L’amélioration de la qualité de vie des communautés autochtones ne suffit pas à répondre à la perte du sens et de l’identité. HAMLET LE MALÉCITE vient montrer la déchirure d’une société où l’absence d’art, de liberté de parole et l'incapacité de se rêver tel que l’on est au-delà du mensonge collectif, traduisent le déracinement grandissant au sein d’une culture sans éthique en plongée dans l’amnésie de sa propre origine. L’asphyxie culturelle est une mort lente que ponctue le suicide.

Yves Sioui Durand est dramaturge, metteur en scène et acteur. Membre de la nation Huron-Wendat, musicien de formation, il a choisi le théâtre comme moyen privilégié d’expression de sa culture. Co-fondateur des productions Ondinnok, il est un pionnier du théâtre amérindien au Québec ayant à son actif plus d’une douzaine de créations.
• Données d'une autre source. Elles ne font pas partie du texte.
(** * Procedural rose geometry: merge engine, petal layout, petal envelope,
      thorn placement and thorn frames.

    Shallow embedding of the geometry helpers of the rose component
    ([mergeGeometries], [createPetalGeometry], the petal loop of
    [FlowerHead] and the thorn loop of [Stem]).

    Conventions.
    - A JavaScript typed array is a [list]; [TypedArray.prototype.set]
      throws a [RangeError] when the source does not fit, an indexed store
      outside the array is silently dropped (stdpp's list insert).
    - Reading a property of [undefined] throws a [TypeError].
    - The elements of a [Float32Array] are kept abstract in the merge
      engine, which only copies them and writes the constants 0 and 1.
    - [Uint32Array] elements are integers with the wrap-around modulo 2^32
      written out.
    - In the numeric sections a JavaScript number is idealised as a real
      number (no rounding, no NaN, no infinities). *)

From Stdlib Require Import ZArith List Lia Reals Lra.
From stdpp Require Import base list.
(** In a well-formed manager the two look-ups that open a turn succeed, and
    so does the look-up of the other pane. *)
Lemma well_formed_selects fm :
  well_formed fm ->
  exists pane entry other,
    py_index (panes fm) (active fm) = Ok pane
    /\ PaneState_selected pane = Ok entry
    /\ nth_error (entries pane) (Z.to_nat (cursor pane)) = Some entry
    /\ py_index (panes fm) (1 - active fm) = Ok other.
Proof.
  intros [[Hl Ha] Hc]. destruct fm as [ps a st]. cbn [panes active] in *.
  destruct ps as [| p0 [| p1 [| p2 r]]]; try discriminate.
  inversion Hc as [| ? ? H0 Hc']; subst. inversion Hc' as [| ? ? H1 _]; subst.
  assert (Sel : forall p, cursor_ok p ->
             exists entry, PaneState_selected p = Ok entry
                           /\ nth_error (entries p) (Z.to_nat (cursor p))
                              = Some entry).
  { intros p [Hlo Hhi]. unfold PaneState_selected, py_index, py_pos.
    destruct (entries p) as [| e0 es] eqn:Ee; [cbn in Hhi; lia |].
    replace ((0 <=? cursor p) && (cursor p <? len (e0 :: es))) with true
      by (symmetry; apply andb_true_intro; split;
          [apply Z.leb_le | apply Z.ltb_lt]; lia).
    destruct (nth_error (e0 :: es) (Z.to_nat (cursor p))) as [e |] eqn:En.
    - exists e. split; reflexivity.
    - exfalso. apply nth_error_None in En. unfold len in Hhi. lia. }
  destruct Ha as [-> | ->].
  - destruct (Sel _ H0) as [entry [E1 E2]].
    exists p0, entry, p1. repeat split; assumption || reflexivity.
  - destruct (Sel _ H1) as [entry [E1 E2]].
    exists p1, entry, p0. repeat split; assumption || reflexivity.
Qed.
Definition answer_to_reply (from to : string) (amount : Float.float)
    (stamp : string) (reply : provider_reply) : response :=
  match reply with
  | RequestFailed => RatesUnavailable
  | Replied (JObject data) =>
      match data !! "result" with
      | Some (JString result) =>
          if String.eqb result "success" then
            match data !! "conversion_rates" with
            | None => RateNotFound to
            | Some rates => answer_to_rates from to amount stamp rates
            end
          else RatesUnavailable
      | _ => RatesUnavailable
      end
  | Replied _ => InternalServerError AttributeError
  end.

(** Replies that are out of the ordinary: the rates as a list, as a text,
    as a number; a table with an integer, a truth value, a null or a huge
    integer for USD. *)
Definition odd_replies : list provider_reply :=
  [ success_with (JArray [JString "USD"]);
    success_with (JArray [JString "EUR"]);
    success_with (JString "USD,EUR");
    success_with (JString "EUR");
    success_with (JInt 5);
    success {[ "USD" := JInt 2 ]};
    success {[ "USD" := JBool true ]};
    success {[ "USD" := JNull ]};
    success {[ "USD" := JInt (2 ^ 1024) ]};
    Replied (JObject {[ "result" := JString "success" ]});
    Replied (JObject {[ "result" := JString "error" ]});
    Replied (JString "success") ].

(** * Properties *)

(** ** Text and currency codes *)

Lemma upper_char_idem c : Text.upper_char (Text.upper_char c) = Text.upper_char c.
Proof.
  destruct c as [[] [] [] [] [] [] [] []]; reflexivity.
Qed.

Lemma upper_idem s : Text.upper (Text.upper s) = Text.upper s.
Proof.
  induction s as [|c r IH]; simpl; [reflexivity|].
  by rewrite upper_char_idem, IH.
Qed.

Lemma validate_currency_upper s :
  validate_currency (Text.upper s) = true → Text.upper s ∈ SUPPORTED_CURRENCIES.
Proof.
  unfold validate_currency. rewrite upper_idem. apply bool_decide_eq_true_1.
Qed.

Lemma validate_currency_nonempty s : validate_currency s = true → s ≠ "".
Proof. intros H ->. vm_compute in H. discriminate. Qed.

(** ** The hourly key *)

Lemma timedelta_new_within_hour mi s us :
  0 <= mi < 60 → 0 <= s < 60 → 0 <= us < 1000000 →
  Datetime.timedelta_new (mi mod 60) s us
  = Ret (Datetime.mk_timedelta 0 (s + 60 * mi) us).
Proof.
  intros Hmi Hs Hus. unfold Datetime.timedelta_new.
  rewrite (Z.mod_small mi 60) by lia.
  assert (Hq : (us + s * 1000000 + mi * 60000000) / 1000000 = s + 60 * mi)
    by (symmetry; apply (Z.div_unique _ _ _ us); lia).
  assert (Hr : (us + s * 1000000 + mi * 60000000) mod 1000000 = us)
    by (symmetry; apply (Z.mod_unique _ _ (s + 60 * mi)); lia).
  rewrite Hq, Hr.
  rewrite (Z.div_small (s + 60 * mi) 86400), (Z.mod_small (s + 60 * mi) 86400) by lia.
  reflexivity.
Qed.

Lemma normalize_pair_in_range hi lo factor :
  0 <= lo < factor → Datetime.normalize_pair hi lo factor = (hi, lo).
Proof.
  intros H. unfold Datetime.normalize_pair.
  destruct (lo <? 0) eqn:E1; [lia|].
  destruct (factor <=? lo) eqn:E2; [lia|]. reflexivity.
Qed.

Lemma normalize_pair_borrow_minutes mi :
  0 <= mi → Datetime.normalize_pair mi (- (60 * mi)) 60 = (0, 0).
Proof.
  intros H. unfold Datetime.normalize_pair.
  destruct (Z.eq_dec mi 0) as [->|Hne]; [reflexivity|].
  destruct (- (60 * mi) <? 0) eqn:E1; [|lia]. simpl.
  replace (- (60 * mi)) with ((- mi) * 60) by lia.
  rewrite Z.div_mul, Z.mod_mul by lia. f_equal. lia.
Qed.

Lemma normalize_y_m_d_in_range y m d :
  Datetime.MINYEAR <= y <= Datetime.MAXYEAR →
  1 <= d <= Datetime.days_in_month y m →
  Datetime.normalize_y_m_d y m d = Ret (y, m, d).
Proof.
  intros Hy Hd. unfold Datetime.normalize_y_m_d.
  destruct (d <? 1) eqn:E1; [lia|].
  destruct (Datetime.days_in_month y m <? d) eqn:E2; [lia|]. simpl.
  destruct (Datetime.MINYEAR <=? y) eqn:E3; [|lia].
  destruct (y <=? Datetime.MAXYEAR) eqn:E4; [|lia]. reflexivity.
Qed.

Lemma get_cache_key_at_valid now :
  Datetime.valid now →
  get_cache_key_at now = Ret (Datetime.isoformat (top_of_hour now)).
Proof.
  destruct now as [y m d h mi s us].
  intros (Hy & Hm & Hd & Hh & Hmi & Hs & Hus). simpl in *.
  unfold get_cache_key_at. simpl.
  rewrite timedelta_new_within_hour by assumption. simpl.
  unfold Datetime.sub, Datetime.add_datetime_timedelta, Datetime.normalize_datetime.
  simpl.
  replace (us + us * -1) with 0 by lia.
  replace (s + (s + 60 * mi) * -1) with (- (60 * mi)) by lia.
  replace (d + 0 * -1) with d by lia.
  rewrite (normalize_pair_in_range _ 0 1000000) by lia.
  rewrite normalize_pair_borrow_minutes by lia.
  rewrite (normalize_pair_in_range _ 0 60) by lia.
  rewrite (normalize_pair_in_range _ h 24) by lia.
  rewrite normalize_y_m_d_in_range by assumption.
  reflexivity.
Qed.

(** C3. For every valid clock reading, the key that [get_cache_key]
    computes is the ISO text of that reading truncated to the start of
    its hour (minute, second and microsecond zero, hour and date as they
    are). It is computed from the clock reading of the call alone: the
    result does not depend on the cache or on anything else the world
    holds, and the call leaves the world as it was but for the clock
    having been read once. *)
Theorem get_cache_key_top_of_hour env w :
  Datetime.valid (clock env (w_ticks w)) →
  get_cache_key env w
  = (Ret (Datetime.isoformat (top_of_hour (clock env (w_ticks w)))), tick w).
Proof.
  intros Hv. unfold get_cache_key, datetime_now, lift, mbind, Py_bind.
  rewrite get_cache_key_at_valid by assumption. reflexivity.
Qed.

Lemma get_cache_key_top_of_hour_witness :
  get_cache_key env_up initial_world = (Ret ten_o_clock, tick initial_world).
Proof.
  apply (get_cache_key_top_of_hour env_up initial_world).
  unfold Datetime.valid; vm_compute; intuition congruence.
Defined.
L’originalité de sa démarche l’a amené à travailler en collaboration avec le regretté Jean-Pierre Ronfard, Robert Lepage, Keith Thurbull (Banff Center for the Arts) et Jean Lemêtre (Théâtre du Soleil à Paris). En mai de cette année , il a donné une classe de maître pour les acteurs européens à l’Association de recherche des traditons de l’acteur (ARTA) à la Cartoucherie de Vincennes. À l’automne 2004, il dirigera le tout premier programme d’enseignement du théâtre pour les autochtones à l’École nationale de théâtre du Canada. Œuvre d’engagement, le travail d’Yves Sioui Durand traduit la quête et la définition d’un théâtre mythologique amérindien.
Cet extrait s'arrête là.